> **Task item**:
What do the lines say, reproduced word for word, from the first of the entries below through the line bearing "entries) = approvals"?

> **Records for the exercise**:
Lemma groupByAction_counts (entries : list History.t) :
  let approvals :=
    List.length
      (filter (fun h => action_eqb (History.action h) History.approved)
              entries) in
  let rejections :=
    List.length
      (filter (fun h => action_eqb (History.action h) History.rejected)
              entries) in
  fold_left (fun sum stat => sum + snd stat) (groupByAction entries) 0
  = approvals + rejections
  /\ countOf History.approved (groupByAction entries) = approvals
  /\ countOf History.rejected (groupByAction entries) = rejections.
Proof.
  unfold groupByAction. simpl.
  destruct (List.length
              (filter (fun h => action_eqb (History.action h)
                                  History.approved) entries));
    destruct (List.length
                (filter (fun h => action_eqb (History.action h)
                                    History.rejected) entries));
    simpl; repeat split; lia.
Qed.

Lemma decisions_split (entries : list History.t) :
  List.length
    (filter (fun h => action_eqb (History.action h) History.approved) entries)
  + List.length
      (filter (fun h => action_eqb (History.action h) History.rejected)
              entries)
  = List.length entries.
Proof.
  induction entries as [| h rest IH]; simpl; [reflexivity |].
  destruct (History.action h); simpl; lia.
Qed.

(** X12.  The approval statistics add up.  [totalApprovals] is the number
    of history entries of the user in the expenses of the company,
    [approvedCount] and [rejectedCount] are the approvals and the
    rejections among them and sum to the total, and [approvalRate] lies
    between 0 and 100 (0 when the user has decided nothing). *)
Theorem approvalStats_add_up
  (expenses : list Expense.t) (reqUser : User.t) :
  let stats := approvalStats expenses reqUser in
  let mine := myDecisions expenses reqUser in
  Stats.totalApprovals stats = List.length mine
  /\ Stats.approvedCount stats
     = List.length
         (filter (fun h => action_eqb (History.action h) History.approved)
                 mine)
  /\ Stats.rejectedCount stats
     = List.length
         (filter (fun h => action_eqb (History.action h) History.rejected)
                 mine)
  /\ Stats.totalApprovals stats
     = Stats.approvedCount stats + Stats.rejectedCount stats
  /\ (0 <= Stats.approvalRate stats)%Q
  /\ (Stats.approvalRate stats <= 100)%Q
  /\ (mine = [] -> Stats.approvalRate stats = 0%Q).
Proof.
  intros stats mine. unfold stats, approvalStats. fold mine.
  cbv beta iota zeta delta [Stats.totalApprovals Stats.approvedCount
                              Stats.rejectedCount Stats.approvalRate].
  destruct (groupByAction_counts mine) as [Ht [Ha Hr]].
  cbv zeta in Ht, Ha, Hr. rewrite Ht, Ha, Hr. clear Ht Ha Hr.
  pose proof (decisions_split mine) as Hsplit.
  set (approvals :=
         List.length
           (filter (fun h => action_eqb (History.action h) History.approved)
                   mine)) in *.
  set (rejections :=
         List.length
           (filter (fun h => action_eqb (History.action h) History.rejected)
                   mine)) in *.
  refine (conj Hsplit (conj eq_refl (conj eq_refl (conj eq_refl _)))).
  destruct (0 <? approvals + rejections) eqn:E.
  - apply Nat.ltb_lt in E.
    destruct (@ratio_bounds approvals (approvals + rejections)) as [H0 H100];
      [lia | exact E |].
    refine (conj H0 (conj H100 _)).
    intros Hnil. rewrite Hnil in Hsplit. simpl in Hsplit. lia.
  - refine (conj _ (conj _ (fun _ => eq_refl))); discriminate.
Qed.

(** ** The list of expenses *)

(** X13.  What GET /api/expenses lists.  An expense is listed for a user
    exactly when it is in the collection, belongs to the user's company
    and: for an employee, is the user's own; for a manager, is the expense
    of a user of the same company who is the manager or reports to them;
    for any other role, without further condition. *)
Theorem listExpenses_contents
  (users : list User.t) (expenses : list Expense.t) (reqUser : User.t)
  (e : Expense.t) :
  In e (listExpenses users expenses reqUser)
  <-> In e expenses
      /\ Expense.company e = User.company reqUser
      /\ (User.role reqUser = "employee" ->
          Expense.employee e = User._id reqUser)
      /\ (User.role reqUser = "manager" ->
          exists member,
            In member users
            /\ User._id member = Expense.employee e
            /\ User.company member = User.company reqUser
            /\ (User.manager member = Some (User._id reqUser)
                \/ User._id member = User._id reqUser)).
Proof.
  unfold listExpenses. rewrite filter_In, andb_true_iff, Nat.eqb_eq.
  assert (Hteam :
    existsb (Nat.eqb (Expense.employee e)) (teamMembers users reqUser) = true
    <-> exists member,
          In member users
          /\ User._id member = Expense.employee e
          /\ User.company member = User.company reqUser
          /\ (User.manager member = Some (User._id reqUser)
              \/ User._id member = User._id reqUser)).
  { unfold teamMembers. rewrite existsb_exists. split.
    - intros [id [Hin Heq]]. apply Nat.eqb_eq in Heq. subst id.
      apply in_map_iff in Hin. destruct Hin as [member [Hid Hin]].
      apply filter_In in Hin. destruct Hin as [Hin Hq].
      apply andb_true_iff in Hq. destruct Hq as [Hq Hc].
      apply Nat.eqb_eq in Hc. apply orb_true_iff in Hq.
      exists member. repeat split; trivial.
      destruct Hq as [Hq | Hq].
      + left. destruct (User.manager member) as [m |]; [| discriminate].
        apply Nat.eqb_eq in Hq. congruence.
      + right. apply Nat.eqb_eq, Hq.
    - intros [member [Hin [Hid [Hc Hq]]]].
      exists (User._id member). split; [| apply Nat.eqb_eq; auto].
      apply in_map, filter_In. split; [exact Hin |].
      apply andb_true_iff. split; [| apply Nat.eqb_eq, Hc].
      apply orb_true_iff. destruct Hq as [-> | Hq].
      + left. apply Nat.eqb_refl.
      + right. apply Nat.eqb_eq, Hq. }
  destruct (User.role reqUser =? "employee")%string eqn:Ee.
  - apply String.eqb_eq in Ee. rewrite Nat.eqb_eq. rewrite Ee.
    split.
    + intros [Hin [Hc Ho]]. repeat split; trivial. discriminate.
    + intros [Hin [Hc [Ho _]]]. auto.
  - apply String.eqb_neq in Ee.
    destruct (User.role reqUser =? "manager")%string eqn:Em.
    + apply String.eqb_eq in Em. rewrite Hteam.
      split.
      * intros [Hin [Hc Ht]]. repeat split; trivial. contradiction.
      * intros [Hin [Hc [_ Ht]]]. auto.
    + apply String.eqb_neq in Em.
      split.
      * intros [Hin [Hc _]]. repeat split; trivial; contradiction.
      * intros [Hin [Hc _]]. auto.
Qed.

> **Exercise result**:
Lemma groupByAction_counts (entries : list History.t) :
  let approvals :=
    List.length
      (filter (fun h => action_eqb (History.action h) History.approved)
              entries) in
  let rejections :=
    List.length
      (filter (fun h => action_eqb (History.action h) History.rejected)
              entries) in
  fold_left (fun sum stat => sum + snd stat) (groupByAction entries) 0
  = approvals + rejections
  /\ countOf History.approved (groupByAction entries) = approvals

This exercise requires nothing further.